Rayyan dan Arsen keluar dari apartemen, sekarang mereka berdua berada di dalam lift.


“Kau temannya Ros?” Arsen bertanya pada Rayyan dengan pandangan masih lurus ke depan.


“I-iya!” Rayyan sedikit melirik wajah dingin Arsen saat menjawabnya.


“Seberapa dekat?”


“Hm? Em ... cukup dekat.”


“Cukup dekat?!” Arsen menoleh pada Rayyan bahkan sedikit memutar tubuhnya.


“I-iya, soalnya Ros tidak punya banyak teman, aku salah satu dari tiga temannya di sekolah.” jawab Rayyan terbata. Nyalinya menciut. “ja-jangan khawatir Pak, aku tidak jahat pada Ros!” Rayyan bingung bercampur takut. ‘Sepertinya hubungan Kakaknya Ros dekat dengan atasannya, sehingga atasan Kakaknya menjadi khawatir begini,’ gumam Rayyan dalam hati.

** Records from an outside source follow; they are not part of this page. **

(** ** Insertion order *)

Lemma addCustom_three (h : heap) this c0 a b c va vb vc :
  h !! this = Some c0 ->
  _map c0 = [] ->
  a ≠ VUndefined -> b ≠ VUndefined -> c ≠ VUndefined ->
  a ≠ b -> a ≠ c -> b ≠ c ->
  exists h3 c3,
    (addCustom this a va ;;; addCustom this b vb ;;; addCustom this c vc) h
    = (Ok this, h3) /\
    h3 !! this = Some c3 /\
    _map c3 = [(a, va); (b, vb); (c, vc)] /\
    wf c3.
Proof.
  intros Hthis Hempty Ha Hb Hc Hab Hac Hbc.
  rewrite (bind_ok _ _ _ _ _ (addCustom_run _ _ _ Hthis a va Ha)).
  set (c1 := record_event this "add" va a _).
  rewrite (bind_ok _ _ _ _ _
             (addCustom_run _ _ _ (lookup_insert_eq h this c1) b vb Hb)).
  rewrite insert_insert_eq.
  set (c2 := record_event this "add" vb b _).
  rewrite (addCustom_run _ _ _ (lookup_insert_eq h this c2) c vc Hc).
  rewrite insert_insert_eq.
  set (c3 := record_event this "add" vc c _).
  assert (Hmap : _map c3 = [(a, va); (b, vb); (c, vc)]).
  { unfold c3. rewrite record_event_map. simpl.
    unfold c2. rewrite record_event_map. simpl.
    unfold c1. rewrite record_event_map. simpl. rewrite Hempty. simpl.
    rewrite (decide_False _ _ Hab). simpl.
    by rewrite (decide_False _ _ Hac), (decide_False _ _ Hbc). }
  exists (<[this := c3]> h), c3.
  split; [done|]. split; [apply lookup_insert_eq|]. split; [done|].
  unfold wf, JsMap.keys. rewrite Hmap. csimpl. split.
  - repeat (apply NoDup_cons; split);
      rewrite ?elem_of_cons, ?elem_of_nil;
      [intuition congruence..|apply NoDup_nil_2].
  - rewrite !elem_of_cons, elem_of_nil. intuition congruence.
Qed.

“Kupegang ucapanmu!” ucap Arsen masih dengan tatapan tajam mengancam.


“I-iya, Pak!”


“Cih! Memang aku suami Tantemu! Pak! Pak!” dengus Arsen, kemudian langsung keluar dari lift karena pintunya baru saja terbuka.

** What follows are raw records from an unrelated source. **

(** X18. With no 'cast_dtype' key in the prepared configuration, a
    [pretrained] that is not 'openai' and names a pretrained configuration
    of the prepared model, or else an existing file, makes [create_model]
    instantiate the model and load into it, with [strict=True] and no image
    tower, the checkpoint at the downloaded path, or else at [pretrained]
    itself; the model is then finished with the image statistics of the
    pretrained configuration.  With a 'cast_dtype' key the instantiation
    raises [TypeError] and no checkpoint is looked for. *)
Theorem create_model_loads_checkpoint E model_name p precision device jit fqg fct
    fpd pi phf cache_dir w mn cfg ct w1 :
  load_and_prepare_cfg E (VStr (normalize_name model_name)) fqg fpd pi fct phf w
  = (Ok (mn, cfg, ct, VNone), w1) ->
  PyStr.lower p <> "openai" ->
  let pretrained_cfg := get_pretrained_cfg E mn (VStr p) in
  let checkpoint_path :=
    match pretrained_cfg with
    | [] => p
    | _ :: _ => download_pretrained E pretrained_cfg cache_dir
    end in
  pretrained_cfg <> [] \/ os_path_exists E (VStr p) = true ->
  p <> "" -> checkpoint_path <> "" ->
  exists kw,
    Py.kwargs cfg w1 = (Ok kw, w1) /\
    (PyDict.mem kw "cast_dtype" = true ->
     create_model E model_name (Some p) precision device jit fqg fct fpd pi phf
       cache_dir w
     = (Raise TypeError, w1)) /\
    (PyDict.mem kw "cast_dtype" = false ->
     let built := model_class E ct (w_heap w1) kw (get_cast_dtype E precision) in
     create_model E model_name (Some p) precision device jit fqg fct fpd pi phf
       cache_dir w
     = st_bind
         (let* (_, m) := load_checkpoint E built (VStr checkpoint_path) true VNone None in
          finish_model E m pretrained_cfg (device_of E device) precision jit)
         return_model
         (after w1 (EvConstruct ct ::
                    match pretrained_cfg with
                    | [] => []
                    | _ :: _ => [EvDownloadPretrained]
                    end))).
Proof.
  intros H1 Hp pretrained_cfg checkpoint_path Hfound Hne Hpath.
  destruct (load_and_prepare_cfg_dict _ _ _ _ _ _ _ _ _ _ _ _ _ H1) as (r & d & -> & Hr).
  exists d. split; [now apply kwargs_dict|].
  apply String.eqb_neq in Hp, Hne, Hpath.
  assert (Hpure : is_pure_openai (Some p) (extract_tower VNone) = false)
    by (simpl; now rewrite Hp, andb_false_r).
  pose proof (create_model_after_cfg E model_name (Some p) precision device jit fqg
                fct fpd pi phf cache_dir w mn r d ct VNone w1 H1 Hr (or_introl eq_refl)
                Hpure) as Heq.
  cbv zeta in Heq. simpl extract_tower in Heq. cbv iota in Heq.
  rewrite after_nil in Heq. simpl app in Heq. rewrite Heq. clear Heq.
  split; [now intros ->|]. intros -> built. fold built.
  unfold load_requested_weights, requested_weights, Py.of_opt_str.
  step (truthy_str p (after w1 [EvConstruct ct])). rewrite Hne. simpl negb. simpl andb.
  cbv iota. fold pretrained_cfg.
  subst checkpoint_path. destruct pretrained_cfg as [|kv rest] eqn:Hcfg.
  - destruct Hfound as [|Hexists]; [contradiction|]. rewrite Hexists.
    rewrite ?st_bind_assoc.
    rewrite (st_bind_ok _ _ _ ([], VStr p) (after w1 [EvConstruct ct])) by reflexivity.
    cbv beta iota.
    step (truthy_str p (after w1 [EvConstruct ct])). rewrite Hne. simpl negb. simpl orb.
    cbv iota. rewrite ?st_bind_assoc. apply st_bind_ext. now intros [ik m'] s'.
  - rewrite ?st_bind_assoc. step (emit_after EvDownloadPretrained (after w1 [EvConstruct ct])).
    rewrite ?st_bind_assoc. erewrite st_bind_ok by reflexivity. cbv beta iota.
    step (truthy_str (download_pretrained E (kv :: rest) cache_dir)
            (after (after w1 [EvConstruct ct]) [EvDownloadPretrained])).
    rewrite Hpath. simpl negb. simpl orb. cbv iota. rewrite ?st_bind_assoc.
    rewrite after_after. apply st_bind_ext. now intros [ik m'] s'.
Qed.

(** X19. [create_model_from_pretrained] agrees with
    [create_model_and_transforms]: for a [pretrained] that is a known tag
    or an existing file, whenever the latter returns a model and its two
    transforms, the former returns that model with the validation
    transform, and that model alone when no transform is asked for. *)
Theorem create_model_from_pretrained_agrees E model_name p precision device jit
    fqg fct image_mean image_std cache_dir w m preprocess_train preprocess_val w' :
  is_pretrained_cfg E model_name p = true \/ os_path_exists E (VStr p) = true ->
  create_model_and_transforms E model_name (Some p) precision device jit fqg fct
    None false true image_mean image_std cache_dir w
  = (Ok (m, preprocess_train, preprocess_val), w') ->
  (exists w2,
     create_model_from_pretrained E model_name p precision device jit fqg fct
       true image_mean image_std cache_dir w
     = (Ok (inr (m, preprocess_val)), w2)) /\
  (exists w1,
     create_model_from_pretrained E model_name p precision device jit fqg fct
       false image_mean image_std cache_dir w
     = (Ok (inl m), w1)).
Proof.
  intros Hvalid H. unfold create_model_and_transforms in H.
  apply st_bind_inv in H as (m0 & w1 & Hm & H).
  apply st_bind_inv in H as (mean & w2 & Hmean & H).
  apply st_bind_inv in H as (std & w3 & Hstd & H).
  apply st_bind_inv in H as (v & w4 & Hv & H).
  apply st_bind_inv in H as ([] & w5 & _ & H).
  apply st_bind_inv in H as (v' & w6 & Hv' & H).
  apply st_bind_inv in H as ([] & w7 & _ & H).
  injection H as <- _ <- _.
  assert (v' = v) as ->.
  { unfold get_visual, st_ret in Hv, Hv'. destruct (visual m0); [|discriminate]. congruence. }
  rewrite or_visual_attr_eq in Hmean, Hstd.
  assert (Hvis : visual m0 = Some v /\ w4 = w3)
    by (unfold get_visual in Hv; destruct (visual m0); now inversion Hv).
  destruct Hvis as [Hvis ->].
  assert (w2 = w1) as -> by (destruct image_mean as [[|]|]; rewrite ?Hvis in Hmean; congruence).
  assert (w3 = w1) as -> by (destruct image_std as [[|]|]; rewrite ?Hvis in Hstd; congruence).
  assert (Hcheck : negb (is_pretrained_cfg E model_name p)
                   && negb (os_path_exists E (VStr p)) = false).
  { destruct Hvalid as [-> | ->]; [reflexivity|apply andb_false_r]. }
  split.
  - eexists. unfold create_model_from_pretrained. rewrite Hcheck.
    rewrite (st_bind_ok _ _ _ _ _ Hm). cbv beta. change (negb true) with false. cbv iota.
    rewrite (st_bind_ok _ _ _ mean w1) by (now rewrite or_visual_attr_eq).
    rewrite (st_bind_ok _ _ _ std w1) by (now rewrite or_visual_attr_eq).
    rewrite (st_bind_ok _ _ _ _ _ Hv).
    rewrite (st_bind_ok _ _ _ _ _ (emit_after _ _)). reflexivity.
  - eexists. unfold create_model_from_pretrained. rewrite Hcheck.
    rewrite (st_bind_ok _ _ _ _ _ Hm). reflexivity.
Qed.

Rayyan terdiam dan memegang dadanya, menarik nafas dalam, kemudian mengeluarkannya. ‘Gila! Aura pemimpinnya jelas banget, aku sampai menciut tadi, pasti Kakaknya Roselia was-was ngadepin dia!’ Perlahan Rayyan juga keluar dari Lift.


Saat keluar dari lift, Xander Pim telah menyambut Arsen, mereka berdua langsung menuju tempat parkir.


Rayyan terlihat mengotak atik hpnya. Tak lama sebuah taksi berhenti di depannya dan ia pun masuk ke dalam taksi itu.


“Ikuti taksi itu!” perintah Arsen pada Xander Pim, pengawal pribadinya yang serba bisa. Xander Pim menyetir mobilnya mengikuti taksi.


‘Cih, kemana-mana masih pakai taxsi, kenapa sih Ros mau pergi sama dia? Kenapa gak sama aku? Lebih aman dan terjaga? Mau ke perpustakaan kota? Belanja? Apa saja! Aku bisa! Aku punya!’ Arsen masih menggerutu kesal. Sepertinya jatuh cinta membuat seorang pemuda genius menjadi bodoh dan tidak berpikir jernih, hingga marah-marah tak jelas.


30 menit berlalu, taxsi itu akhirnya berhenti di depan kawasan perumahan elit. Rayyan berdiri sebentar didepan pagar tinggi menjulang, kemudian pagar itu terbuka lebar, tampaklah rumah megah nan besar. Rayyan berjalan masuk ke dalam, lalu satpam segera menutup kembali pagar itu.


Arsen melihat semua sisi, kiri dan kanan, sekitar rumah yang dimasuki Rayyan, menyelidik setiap tempat.


“Ayo, kembali ke mansion! Sudah malam!” ajak Arsen.


“Baik, Tuan Muda!”


Di sepanjang perjalanan pulang, Arsen terus berpikir, ia kini tengah sibuk mengotak atik laptopnya. Ia akan menyelidiki Rayyan lebih dalam lagi.